Anche se parlare di hardware è noioso questa volta dobbiamo fare un piccolo rilievo: Deus Ex: Invisible War è un vero divoratore di tempo macchina e risorse grafiche e non otterrete un frame-rate soddisfacente se non possedete almeno un Pentium 4 a 2 GHz e una scheda video molto recente (minimo una GeForce 4, ma una Radeon 9500, 9600 o 9800 aiuta moltissimo). Tra l'altro, sempre a proposito di richieste di sistema, è bene chiarire che Deus Ex: Insible War non può girare sulle schede prive di Pixel Shader, quindi tutte le GeForce 4 MX nonché le versioni Go! per portatile sono escluse a priori. Tirando le somme Deus Ex: Invisible War è concettualmente un vero capolavoro, ma la realizzazione di alcuni aspetti del gameplay ci lascia con un po' d'amaro in bocca. E' comunque una grande esperienza di gioco e, per quanto riguarda le idee di base, un paradigma che dovrebbe essere preso a modello dagli arcade-adventure a venire, peccato per l'intelligenza artificiale e una tecnica non al top che, se realizzata meglio, gli avrebbe concesso di battere tutti i suoi concorrenti più quotati.

Voto 4 stelle su 5
Voto dei lettori
Deus Ex: Invisible War è un gioco di difficile classificazione. Non è un semplice sparatutto, ma nemmeno un adventure, data l'abbondanza di azione: è un melting pot di generi diversi orientato alla massima libertà d'azione e di scelta, sostenuto da una trama adulta ed autenticamente avvolgente. Quest'ultima, soprattutto, sembra modellarsi in tempo reale sulle nostre azioni, grazie ai molteplici bivi e alle quattro sequenze finali. I puzzle e le missioni possono essere risolti in tanti modi diversi servendosi delle abilità più disparate o appoggiandosi a una ambientazione altamente interattiva.

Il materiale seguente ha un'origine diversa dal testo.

(* ===== verification/Compile.v ===== *)
(** * Static checks and compilation

    Models the rest of [billing-expression/parser.ts]: the type checker
    [checkExpressionTypes], the collection of request rules, the shape check
    [validateFixedPricingTree] and [compileBillingExpression] with its
    bounded cache. *)
From stdpp Require Import base list option numbers sets.
From Stdlib Require Import ZArith Lia.
From S2P Require Import Prelude.
From S2P Require Import JsString.
From S2P Require Import JsNumber.
From S2P Require Import Syntax.
From S2P Require Import Parser.

(** Reading [args[i].start] or [.kind] of a missing argument. *)
Definition type_error {A} : result exn A := Err (HostError (js "TypeError")).

(** ** Types *)

Inductive etype : Type := TNumber | TString | TBoolean | TNil | TDynamic.

#[global] Instance etype_eq_dec : EqDecision etype.
Proof. solve_decision. Defined.

Definition etype_text (t : etype) : jsstr :=
  match t with
  | TNumber => js "number" | TString => js "string" | TBoolean => js "boolean"
  | TNil => js "nil" | TDynamic => js "dynamic"
  end.

(** The [Map] from nodes to types: latest entry first. *)
Definition types_map : Type := list (node * etype).

Fixpoint types_get (types : types_map) (n : node) : option etype :=
  match types with
  | [] => None
  | (m, t) :: types => if node_eqb m n then Some t else types_get types n
  end.

Definition require_type (types : types_map) (child : node) (expected : etype)
    : result exn unit :=
  match types_get types child with
  | Some actual =>
      if decide (actual = expected ∨ actual = TDynamic) then Ok tt
      else throw Type_ (etype_text expected ++ js " operand") (Some (node_start child))
  | None => throw Type_ (etype_text expected ++ js " operand") (Some (node_start child))
  end.

Definition require_arg (types : types_map) (args : list node) (i : nat) (expected : etype)
    : result exn unit :=
  match args !! i with
  | Some child => require_type types child expected
  | None => type_error
  end.

Fixpoint require_all (types : types_map) (args : list node) (expected : etype)
    : result exn unit :=
  match args with
  | [] => Ok tt
  | a :: args => _ ← require_type types a expected; require_all types args expected
  end.

Definition literal_type (v : literal) : etype :=
  match v with
  | LNum _ _ => TNumber | LStr _ => TString | LBool _ => TBoolean | LNull => TNil
  end.

(** The type the visitor assigns to a node whose children are in the map. *)
Definition node_type (types : types_map) (n : node) : result exn etype :=
  match n with
  | ELit _ v => Ok (literal_type v)
  | EVar _ _ => Ok TNumber
  | EUn _ o a =>
      let t := match o with Unot => TBoolean | _ => TNumber end in
      _ ← require_type types a t; Ok t
  | ECond _ c y n' =>
      _ ← require_type types c TBoolean;
      Ok (if decide (types_get types y = types_get types n')
          then default TDynamic (types_get types y) else TDynamic)
  | EBin _ o a b =>
      match o with
      | Oand | Oor =>
          _ ← require_type types a TBoolean;
          _ ← require_type types b TBoolean;
          Ok TBoolean
      | Oeq | One | Olt | Ole | Ogt | Oge => Ok TBoolean
      | _ =>
          if decide (o = Oadd ∧ types_get types a = Some TString ∧ types_get types b = Some TString)
          then Ok TString
          else
            _ ← require_type types a TNumber;
            _ ← require_type types b TNumber;
            Ok TNumber
      end
  | ECall _ f args =>
      match f with
      | Fparam | Fu => _ ← require_arg types args 0 TString; Ok TDynamic
      | Fheader => _ ← require_arg types args 0 TString; Ok TString
      | Ftime _ => _ ← require_arg types args 0 TString; Ok TNumber
      | Fhas => _ ← require_arg types args 1 TString; Ok TBoolean
      | Ftier =>
          _ ← require_arg types args 0 TString;
          _ ← require_arg types args 1 TNumber;
          Ok TNumber
      | Ffixed | Fmin | Fmax | Fabs | Fceil | Ffloor =>
          _ ← require_all types args TNumber; Ok TNumber
      end
  end.

Definition type_visitor (n : node) (types : types_map) : result exn types_map :=
  t ← node_type types n; Ok ((n, t) :: types).

Definition checkExpressionTypes (ast : node) : result exn unit :=
  _ ← visitExpression type_visitor ast []; Ok tt.

(** ** Request rules *)

Definition is_probe (f : fname) : bool :=
  match f with Fparam | Fheader | Ftime _ => true | _ => false end.

Definition rule_visitor (source : jsstr) (n : node) (rules : list RequestRule)
    : result exn (list RequestRule) :=
  match n with
  | ECond _ condition (ELit _ (LNum multiplier _)) (ELit _ (LNum fallback _)) =>
      if negb (neqb fallback (nZ 1)) then Ok rules
      else
        '(_, calls) ← expressionDependencies condition;
        if negb (existsb is_probe calls) then Ok rules
        else Ok (rules ++ [{| rule_node := n; rule_condition := condition;
                              rule_multiplier := multiplier;
                              rule_cond := slice source (node_start condition)
                                                 (node_end condition) |}])
  | _ => Ok rules
  end.

(** ** Fixed prices *)

Definition containsPricingMarker (n : node) : result exn bool :=
  '(_, calls) ← expressionDependencies n;
  Ok (bool_decide (Ftier ∈ calls) || bool_decide (Ffixed ∈ calls)).

Definition find_rule (rules : list RequestRule) (n : node) : option RequestRule :=
  List.find (λ rule, node_eqb (rule_node rule) n) rules.

(** [factor] may scale a pricing tree: the image count, or a request rule
    with a non-negative multiplier and no price in its condition. *)
Definition is_scaling_factor (rules : list RequestRule) (factor : node) : result exn bool :=
  match factor with
  | EVar _ Vimage_count => Ok true
  | _ =>
      match find_rule rules factor with
      | Some rule =>
          if nleb NZERO (rule_multiplier rule) then
            marked ← containsPricingMarker (rule_condition rule); Ok (negb marked)
          else Ok false
      | None => Ok false
      end
  end.

Definition fixed_amount_ok (amount : node) : bool :=
  match amount with
  | ELit _ (LNum v _) => nleb NZERO v && is_finite (nmul v (nZ 1000000))
  | _ => false
  end.

Definition invalid_pricing {A} (n : node) : result exn A :=
  throw Type_
    (js "Use tier(name, fixed(amount)) with a finite, non-negative numeric literal; combine pricing branches only with conditions and request multipliers.")
    (Some (node_start n)).

Definition valid_tier_leaf (args : list node) : result exn bool :=
  match args with
  | [] => type_error
  | label :: rest =>
      marked ← containsPricingMarker label;
      if (marked : bool) then Ok false
      else
        match rest with
        | [] => type_error
        | ECall _ Ffixed fargs :: _ =>
            match fargs with
            | [] => type_error
            | amount :: _ => Ok (fixed_amount_ok amount)
            end
        | price :: _ => m ← containsPricingMarker price; Ok (negb m)
        end
  end.

Fixpoint validateFixedPricingTree (rules : list RequestRule) (n : node) : result exn unit :=
  let fallthrough :=
    match n with
    | ECall _ Ftier args =>
        ok ← valid_tier_leaf args;
        if (ok : bool) then Ok tt else invalid_pricing n
    | _ => invalid_pricing n
    end in
  match n with
  | ECond _ condition yes no =>
      marked ← containsPricingMarker condition;
      if (marked : bool) then fallthrough
      else
        _ ← validateFixedPricingTree rules yes;
        validateFixedPricingTree rules no
  | EBin _ Omul lhs rhs =>
      scales ← is_scaling_factor rules rhs;
      if (scales : bool) then validateFixedPricingTree rules lhs
      else
        scales ← is_scaling_factor rules lhs;
        if (scales : bool) then validateFixedPricingTree rules rhs
        else fallthrough
  | _ => fallthrough
  end.

(** ** Compilation *)

Definition compile (source : jsstr) : CompilationResult :=
  match
    ast ← parse source;
    _ ← checkExpressionTypes ast;
    '(variables, functions) ← expressionDependencies ast;
    requestRules ← visitExpression (rule_visitor source) ast [];
    _ ← (if decide (Ffixed ∈ functions)
         then validateFixedPricingTree requestRules ast else Ok tt);
    Ok {| c_source := source; c_ast := ast; c_variables := variables;
          c_functions := functions; c_requestRules := requestRules |}
  with
  | Ok compiled => Ok compiled
  | Err error => Err (expressionFailure error)
  end.

(** The module-level [compiledCache]: oldest entry first. *)
Definition cache : Type := list (jsstr * CompilationResult).

Fixpoint cache_get (c : cache) (source : jsstr) : option CompilationResult :=
  match c with
  | [] => None
  | (k, r) :: c => if jseq k source then Some r else cache_get c source
  end.

(** The entries kept when a result is stored: all, or all but the oldest. *)
Definition evict (c : cache) : cache :=
  match c with
  | _ :: rest => if 128 <=? length c then rest else c
  | [] => c
  end.

Definition compileBillingExpression (source : jsstr) (c : cache) : CompilationResult * cache :=
  match cache_get c source with
  | Some cached => (cached, c)
  | None =>
      let result := compile source in
      (result, evict c ++ [(source, result)])
  end.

Grazie al distinto percorso di crescita che potremo far percorrere al nostro alter-ego servendoci dei biomod potenziabili, potremo scegliere non solo il nostro destino, ma anche la nostra identità tattica. Purtroppo questo impianto concettuale così ambizioso è un po' sminuito da un'intelligenza artificiale nemica non all'altezza e da effetti grafici non paragonabili a quelli dei migliori sparatutto veri e propri. A patto di avere un hardware che soddisfi le esose richieste di sistema, Deus Ex: Insible War è comunque un ottimo gioco, avvincente ed affascinante come pochi altri, anche se non è (tra le altre cose) uno sparatutto estremo come alcuni si aspettavano.